Quilt pictures have been transformed by the magic of resaving in a different file format, but blogger is being a demon from the blackest reaches of foulest hell, and so there will be no photos today. If you just can't wait email me and I will send them along.
Negotiations are ongoing in the getting of the studio. I was trying to rent two rooms, one for my studio and one for my quilting machine, which is mounted to a 12 foot long table and needs at least 2 feet of clearance on all sides in order to operate it. Unfortunately the room that was going to be the quilting workshop has been rented to someone else, and if I try to put it into the room that I was envisioning as the studio then I wouldn’t be able to fit anything else in it…what to do, what to do? I was going to decide last night but circumstances conspired to send me home in a foul mood (nothing that needs talking about here) and I glued myself to my comfy chair and knit a three hour hat instead.
There is much to be said about the three hour hat, but the telling would be sweeter if I had a photo of it…yes Ragnar, wouldn’t it always? It’s fresh in my mind though, so I’m going to tell about it now, and show it later, when blogger is not being a...yeah what I said before.

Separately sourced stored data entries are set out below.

Definition summarize (env : Env) (files : list jsstring)
    (results : list CheckResult) : Summary :=
  let filesWithIssues := withIssues results in
  let totalIssues :=
    fold_left (fun total file => total + issueCount file) filesWithIssues 0 in
  let filesWithIssues := sort_by byIssueCount filesWithIssues in
  {| filesScanned := length files;
     filesWithIssues := length filesWithIssues;
     totalIssues := totalIssues;
     highSeverityIssues :=
       fold_left
         (fun count file =>
            count + length (filter (fun issue => severity_eqb (i_severity issue) high)
                              (issues file)))
         filesWithIssues 0;
     mostProblematicFiles :=
       map (fun file =>
              {| o_path := path_relative env (projectRoot env) (path file);
                 o_issueCount := issueCount file |})
         (firstn 5 filesWithIssues);
     detail :=
       map (fun file =>
              {| d_path := path_relative env (projectRoot env) (path file);
                 d_issues := issues file;
                 d_suggestedFix := suggestedFix file |})
         filesWithIssues |}.

Definition json_of_issue (i : Issue) : json :=
  JObj [(js "pattern", JStr (i_pattern i));
        (js "message", JStr (i_message i));
        (js "severity", JStr (severity_text (i_severity i)));
        (js "line", JNum (i_line i));
        (js "content", JStr (i_content i));
        (js "suggestion", JStr (i_suggestion i))].

Definition json_of_summary (s : Summary) : json :=
  JObj [(js "filesScanned", JNum (filesScanned s));
        (js "filesWithIssues", JNum (filesWithIssues s));
        (js "totalIssues", JNum (totalIssues s));
        (js "highSeverityIssues", JNum (highSeverityIssues s));
        (js "mostProblematicFiles",
         JArr (map (fun o => JObj [(js "path", JStr (o_path o));
                                   (js "issueCount", JNum (o_issueCount o))])
                 (mostProblematicFiles s)));
        (js "detail",
         JArr (map (fun d => JObj [(js "path", JStr (d_path d));
                                   (js "issues", JArr (map json_of_issue (d_issues d)));
                                   (js "suggestedFix",
                                    match d_suggestedFix d with
                                    | Some t => JStr t
                                    | None => JNull
                                    end)])
                 (detail s)))].

(** The file list of a scan: [inl] is the early "Target not found" return. *)
Definition selectFiles (env : Env) (tgt targetPath : jsstring)
    : result (Response + list jsstring) :=
  isDirectory <- (if existsSync env targetPath
                  then statIsDirectory env targetPath else inr false) ;;
  if isDirectory : bool then
    files <- globSync env (targetPath ++ js "/**/*.{tsx,jsx,ts,js}") ;;
    inr (inr files)
  else if existsSync env targetPath then inr (inr [targetPath])
  else inr (inl (text_response (js "Target not found: " ++ tgt))).

(** [error.message || error] inside a template literal. *)
Definition error_text (e : exn) : jsstring :=
  match err_message e with
  | [] => err_name e
  | m => m
  end.

(** [args.target || 'src/components']: the empty string is falsy. *)
Definition targetOf (args : Args) : jsstring :=
  match target args with
  | Some (c :: t) => c :: t
  | _ => js "src/components"
  end.
(* ===== verification/Palloc.v ===== *)
(** * The physical page allocator (src/vm/palloc.rs)

    The definitions: pages and the links stored in the free ones, the pool and
    its two core routines [alloc_pages] and [free_pages], and the public
    operations of [PagePool], which take the lock around them. A method that
    takes [&mut self] returns the updated value. *)

From S2P Require Import Prelude Machine Param Mutex.

(** [VmError] of src/vm.rs. *)
Inductive VmError : Type :=
  | OutOfPages
  | PartialPalloc
  | PallocFail
  | PfreeFail
  | GNoSpace
  | Koom.

Inductive PageError : Type := NoGap.

#[export] Instance VmError_eq_dec : EqDecision VmError.
Proof. solve_decision. Defined.

Record Page : Type := mkPage { pg_addr : Z }.

(** The free list: head page, and the bounds of the pool. *)
Record Pool : Type := mkPool {
  free : option Page;
  bottom : Z;
  top : Z
}.

Record PagePool : Type := mkPagePool { pool : Mutex Pool }.

Definition set_free (self : Pool) (f : option Page) : Pool :=
  mkPool f (bottom self) (top self).

Definition null : Z := 0.

(** ** Pages *)

Section palloc.
Context {cfg : Config}.

Definition is_multiple {S} (addr size : Z) : M S bool :=
  mask ← u_sub size 1;
  mret (Z.land addr mask =? 0).

Definition Page_from (addr : Z) : Page := mkPage addr.

Definition Page_new (addr : Z) : M mem Page :=
  fill addr 0 512 ;; mret (mkPage addr).

Definition zero (self : Page) : M mem unit := fill (pg_addr self) 0 512.

Definition write_next (self : Page) (next : Z) : M mem unit :=
  write (ptr_add (pg_addr self) 1) next.

Definition write_prev (self : Page) (prev : Z) : M mem unit :=
  write (pg_addr self) prev.

Definition write_free (self : Page) (prev next : Z) : M mem unit :=
  write_prev self prev ;; write_next self next.

Definition read_free (self : Page) : M mem (Z * Z) :=
  prev ← read (pg_addr self);
  next ← read (ptr_add (pg_addr self) 1);
  mret (prev, next).

(** ** The pool *)

(** Links the pages of [bottom, top), [chunk_size] apart. *)
Definition Pool_new (bottom top chunk_size : Z) : M mem Pool :=
  free ← Page_new bottom;
  pa ← u_add bottom chunk_size;
  write_free free null pa ;;
  last ← u_sub top chunk_size;
  loop fuel (λ pa,
    if pa <? top then
      prev_pa ← u_sub pa chunk_size;
      next_pa ← (if pa =? last then mret null else u_add pa chunk_size);
      tmp ← Page_new pa;
      write_free tmp prev_pa next_pa ;;
      pa' ← u_add pa chunk_size;
      mret (inl pa')
    else mret (inr ())) pa ;;
  mret (mkPool (Some free) bottom top).

(** The inner [while] of [alloc_pages]: walk the list while it is contiguous
    and the region is too small. *)
Definition alloc_walk (start_region : Page) (num_pages : Z) (st : Page * Z) :
    M mem ((Page * Z) + result (Page * Z) PageError) :=
  let '(page, next) := st in
  after ← u_add (pg_addr page) 0x1000;
  if next =? after then
    d ← u_sub (pg_addr page) (pg_addr start_region);
    n1 ← u_sub num_pages 1;
    if d / 0x1000 <? n1 then
      let page := Page_from next in
      '(_, next) ← read_free page;
      if next =? 0x0 then mret (inr (Err NoGap))
      else mret (inl (page, next))
    else mret (inr (Ok (page, next)))
  else mret (inr (Ok (page, next))).

(** The outer [while]: until the region is big enough; a gap starts over. *)
Definition alloc_search (num_pages : Z) (st : Page * Z * Page) :
    M mem ((Page * Z * Page) + result (Page * Z * Page) PageError) :=
  let '(page, next, start_region) := st in
  d ← u_sub (pg_addr page) (pg_addr start_region);
  n1 ← u_sub num_pages 1;
  if d / 0x1000 <? n1 then
    r ← loop fuel (alloc_walk start_region num_pages) (page, next);
    match r with
    | Err e => mret (inr (Err e))
    | Ok (page, next) =>
        after ← u_add (pg_addr page) 0x1000;
        let start_region :=
          if next =? after then start_region else Page_from next in
        mret (inl (page, next, start_region))
    end
  else mret (inr (Ok (page, next, start_region))).

(** Zeroes the pages from [cur] to [page]. *)
Definition zero_region (page : Page) (cur : Page) : M mem (Page + unit) :=
  if pg_addr cur <=? pg_addr page then
    zero cur ;;
    a ← u_add (pg_addr cur) 0x1000;
    mret (inl (Page_from a))
  else mret (inr ()).

Definition alloc_pages (self : Pool) (page : Page) (num_pages : Z) :
    M mem (result Page PageError * Pool) :=
  '(prev, next) ← read_free page;
  assert (prev =? null) ;;
  r ← loop fuel (alloc_search num_pages) (page, next, page);
  match r with
  | Err e => mret (Err e, self)
  | Ok (page, next, start_region) =>
      '(sr_prev, _) ← read_free start_region;
      self ←
        (if sr_prev =? null then
           if next =? 0x0 then mret (set_free self None)
           else
             let next_page := Page_from next in
             write_prev next_page null ;;
             mret (set_free self (Some next_page))
         else
           let before_region := sr_prev in
           write_next (Page_from before_region) next ;;
           write_prev (Page_from next) before_region ;;
           mret self);
      loop fuel (zero_region page) start_region ;;
      mret (Ok start_region, self)
  end.

(** Zeroes the pages up to [stop] and links them to each other. *)
Definition link_region (stop : Z) (st : option Page * Page) :
    M mem ((option Page * Page) + unit) :=
  let '(prev_page, curr_page) := st in
  if pg_addr curr_page <? stop then
    zero curr_page ;;
    a ← u_add (pg_addr curr_page) 0x1000;
    let next_page := Page_from a in
    match prev_page with
    | None => write_next curr_page (pg_addr next_page)
    | Some prev =>
        write_prev curr_page (pg_addr prev) ;;
        write_next prev (pg_addr curr_page)
    end ;;
    mret (inl (Some curr_page, next_page))
  else mret (inr ()).

(** Walks to the last free page before [region_end]. *)
Definition find_slot (region_end : Page) (st : Page * Z) :
    M mem ((Page * Z) + (Page * Z)) :=
  let '(head, head_next) := st in
  if negb (head_next =? null) && (head_next <? pg_addr region_end) then
    let head := Page_from head_next in
    '(_, head_next) ← read_free head;
    mret (inl (head, head_next))
  else mret (inr (head, head_next)).

Definition free_pages (self : Pool) (page : Page) (num_pages : Z) : M mem Pool :=
  assert (negb (num_pages =? 0)) ;;
  n1 ← u_sub num_pages 1;
  off ← u_mul n1 0x1000;
  re ← u_add (pg_addr page) off;
  let region_end := Page_from re in
  stop ← u_add (pg_addr region_end) 0x1000;
  loop fuel (link_region stop) (None, page) ;;
  match free self with
  | Some head =>
      if pg_addr region_end <? pg_addr head then
        write_prev head (pg_addr region_end) ;;
        write_next region_end (pg_addr head) ;;
        write_prev page null ;;
        mret (set_free self (Some page))
      else
        '(_, head_next) ← read_free head;
        '(head, head_next) ← loop fuel (find_slot region_end) (head, head_next);
        if head_next =? null then
          write_next region_end null ;;
          write_prev page (pg_addr head) ;;
          write_next head (pg_addr page) ;;
          mret self
        else
          write_next head (pg_addr page) ;;
          write_prev page (pg_addr head) ;;
          write_next region_end head_next ;;
          write_prev (Page_from head_next) (pg_addr region_end) ;;
          mret self
  | None =>
      write_prev page null ;;
      write_next region_end null ;;
      mret (set_free self (Some page))
  end.

(** ** The public operations *)

Definition PagePool_new (bottom top : Z) : M mem PagePool :=
  b ← is_multiple bottom PAGE_SIZE;
  assert b ;;
  t ← is_multiple top PAGE_SIZE;
  assert t ;;
  p ← Pool_new bottom top PAGE_SIZE;
  mret (mkPagePool (Mutex_new p)).

Definition palloc (self : PagePool) : M mem (result Page VmError * PagePool) :=
  mu ← lock (pool self);
  match free (deref mu) with
  | None => mret (Err OutOfPages, mkPagePool (guard_drop mu))
  | Some page =>
      '(r, p) ← alloc_pages (deref mu) page 1;
      let self := mkPagePool (guard_drop (deref_mut p mu)) in
      mret (match r with Err _ => Err OutOfPages | Ok ptr => Ok ptr end, self)
  end.

Definition pfree (self : PagePool) (page : Page) :
    M mem (result unit VmError * PagePool) :=
  b ← is_multiple (pg_addr page) PAGE_SIZE;
  if negb b then panic
  else
    mu ← lock (pool self);
    p ← free_pages (deref mu) page 1;
    mret (Ok (), mkPagePool (guard_drop (deref_mut p mu))).

Definition palloc_plural (self : PagePool) (num_pages : Z) :
    M mem (result Z VmError * PagePool) :=
  assert (negb (num_pages =? 0)) ;;
  mu ← lock (pool self);
  match free (deref mu) with
  | None => mret (Err OutOfPages, mkPagePool (guard_drop mu))
  | Some page =>
      '(r, p) ← alloc_pages (deref mu) page num_pages;
      let self := mkPagePool (guard_drop (deref_mut p mu)) in
      mret (match r with Err _ => Err OutOfPages | Ok ptr => Ok (pg_addr ptr) end, self)
  end.

Definition pfree_plural (self : PagePool) (page num_pages : Z) :
    M mem (result unit VmError * PagePool) :=
  assert (negb (num_pages =? 0)) ;;
  b ← is_multiple page PAGE_SIZE;
  if negb b then panic
  else
    mu ← lock (pool self);
    p ← free_pages (deref mu) (Page_from page) num_pages;
    mret (Ok (), mkPagePool (guard_drop (deref_mut p mu))).

End palloc.
(** A gap before the region is complete: the subtraction
    [page.addr - start_region.addr] is negative. *)
Lemma wp_alloc_pages_gap_dev m P p k q l n (Q : _ → mem → Prop) (Pn : Prop) :
  overflow_checks = true →
  pool_rep m P (run p (S k) ++ q :: l) → q ≠ p + PAGE_SIZE * (Z.of_nat k + 1) →
  Z.of_nat k + 1 ≤ n → 2 ≤ n → is_u64 n → (k + 1 < fuel)%nat →
  Pn → wp (alloc_pages P (mkPage p) n) m Q Pn.
Proof.
  intros Hc HP Hq Hk Hn Hu Hf HPn. unfold alloc_pages.
  apply wp_bind, (wp_read_free_head HP p (run (p + PAGE_SIZE) k ++ q :: l)); [done|].
  cbn beta iota. wp_steps. destruct fuel as [|[|N]] eqn:Ef; [lia|lia|].
  apply wp_loop_turn. apply (wp_search_gap m P p k q l); [done | done | done | lia | done | lia |]. cbn beta iota.
  apply wp_loop_turn. unfold alloc_search at 1. cbn [pg_addr].
  apply wp_bind, wp_checked_panic; [done | | done].
  pose proof (pr_sorted _ _ _ HP) as Hs. apply sorted_app in Hs as (_ & _ & Hs).
  specialize (Hs (p + PAGE_SIZE * Z.of_nat k) q).
  rewrite run_snoc in Hs. unfold is_u64. intros [? _].
  assert (p + PAGE_SIZE * Z.of_nat k < q) by (apply Hs; set_solver). lia.
Qed.
Definition pool_start (n : nat) (m : mem) (P : Pool) : kernel :=
  mkKernel m (Mutex_new P) (replicate n (mkUser Running [])).

(** ** Critical sections *)

Definition bounds_kept (P P' : Pool) : Prop := bottom P' = bottom P ∧ top P' = top P.

Lemma wp_section_alloc m P p l :
  pool_rep m P (p :: l) → (2 < fuel)%nat →
  wp (pool_section Alloc P) m (λ r m', r.1 = [p] ∧ pool_rep m' r.2 l ∧ bounds_kept P r.2 ∧
    page_zero m' p ∧ same_outside (p :: l) m m') False.
Proof.
  intros HP Hf. unfold pool_section. rewrite (pr_free _ _ _ HP). simpl. apply wp_bind.
  apply (wp_alloc_pages m P p 0 l); [done | by left | lia |].
  intros m' P' HP' Hz Hs _ _ Eb Et. apply wp_ret. cbn. split_and!; [done | done | done | |].
  - apply Hz. left.
  - eapply same_outside_mono; [|done]. destruct l; simpl; set_solver.
Qed.

Lemma wp_section_free m P q l :
  pool_rep m P l → page_aligned q → bottom P ≤ q < top P → q ∉ l → (length l + 1 < fuel)%nat →
  wp (pool_section (Free q) P) m (λ r m', r.1 = [] ∧ (∃ l', l' ≡ₚ q :: l ∧ pool_rep m' r.2 l') ∧
    bounds_kept P r.2 ∧ same_outside (q :: l) m m') False.
Proof.
  intros HP Ha Hq Hn Hf.
  destruct (sorted_split l q) as (l1 & l2 & -> & H1 & H2); [apply HP | done |].
  rewrite length_app in Hf. unfold pool_section. apply wp_bind. change 1 with (Z.of_nat 0 + 1).
  eapply wp_mono; [eapply (wp_free_pages (n := 0) HP) | | done]; [done | lia | | done | | lia | lia |].
  - pose proof (page_aligned_lt q (top P) Ha ltac:(apply HP) ltac:(lia)). lia.
  - intros x Hx. apply H2 in Hx. lia.
  - intros P' m' (HP' & Hs & ? & ?). apply wp_ret. cbn. split_and!; [done | | done |].
    + eexists. split; [|done]. by rewrite Permutation_middle.
    + eapply same_outside_mono; [|done]. set_solver.
Qed.

(** ** The invariant *)

Lemma commit_same seen after m a :
  after !! a = seen !! a → commit seen after m !! a = m !! a.
Proof.
  intros E. apply lookup_union_r, map_lookup_filter_None. right. intros v Hv ?. congruence.
Qed.

(** Where the memory is still as the section saw it, it becomes as the section left it. *)
Lemma commit_seen seen after m a :
  m !! a = seen !! a → (is_Some (seen !! a) → is_Some (after !! a)) →
  commit seen after m !! a = after !! a.
Proof.
  intros Hm Hk. destruct (decide (after !! a = seen !! a)) as [E|Hne].
  { rewrite commit_same by done. congruence. }
  destruct (after !! a) as [v|] eqn:Ha.
  - apply lookup_union_Some_l, map_lookup_filter_Some. split; [done|]. congruence.
  - destruct (seen !! a) eqn:E; [|done]. by destruct Hk.
Qed.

The tale of the three hour hat.
“My” spinning wheel is actually a semi-permanent lone from some friends who used to run a collective art studio. It’s a Louet S10, and it was abandoned there years ago, and had been suffering in the corner getting progressively dustier. I offered to take it home and love it until such a time as the rightful owner, or the owner of the studio where it had been abandoned should have need of it. I brought it home and dusted it off, oiled some parts, tightened some screws etc. The bobbin was packed full of some of the nastiest handspun I’d ever seen in my life, thick thin, over spun, everything that my first hand spun was but more of it, and covered in a thick layer of gritty dust. I was going to throw it away, but on a whim I decided to ply it and see what came of it, this was obviously someone’s first effort and since the bobbin was packed full they had evidentially stuck with it. How could I just callously toss that into the trash bin, even if that’s where it belonged? What I ended up with was a short skein of bulky, itchy wool, with lots of little sticks in it…not hay, sticks…I think this came from some forest dwelling sheep that liked to roll around a lot, and it left my hands feeling both gritty and greasy…nasty stuff in other words.
Then it lay around the house for a while, because I still couldn’t bring myself to actually throw it into the garbage can. And then last week I went on a yarn washing binge and washed up all of the handspun that I had lying around, including the horrible skein of itchy, stick ridden, greasy/dusty stuff that came with my spinning wheel. I threw it in with some hand dyed (not by me) that bled and so it turned slightly mottled.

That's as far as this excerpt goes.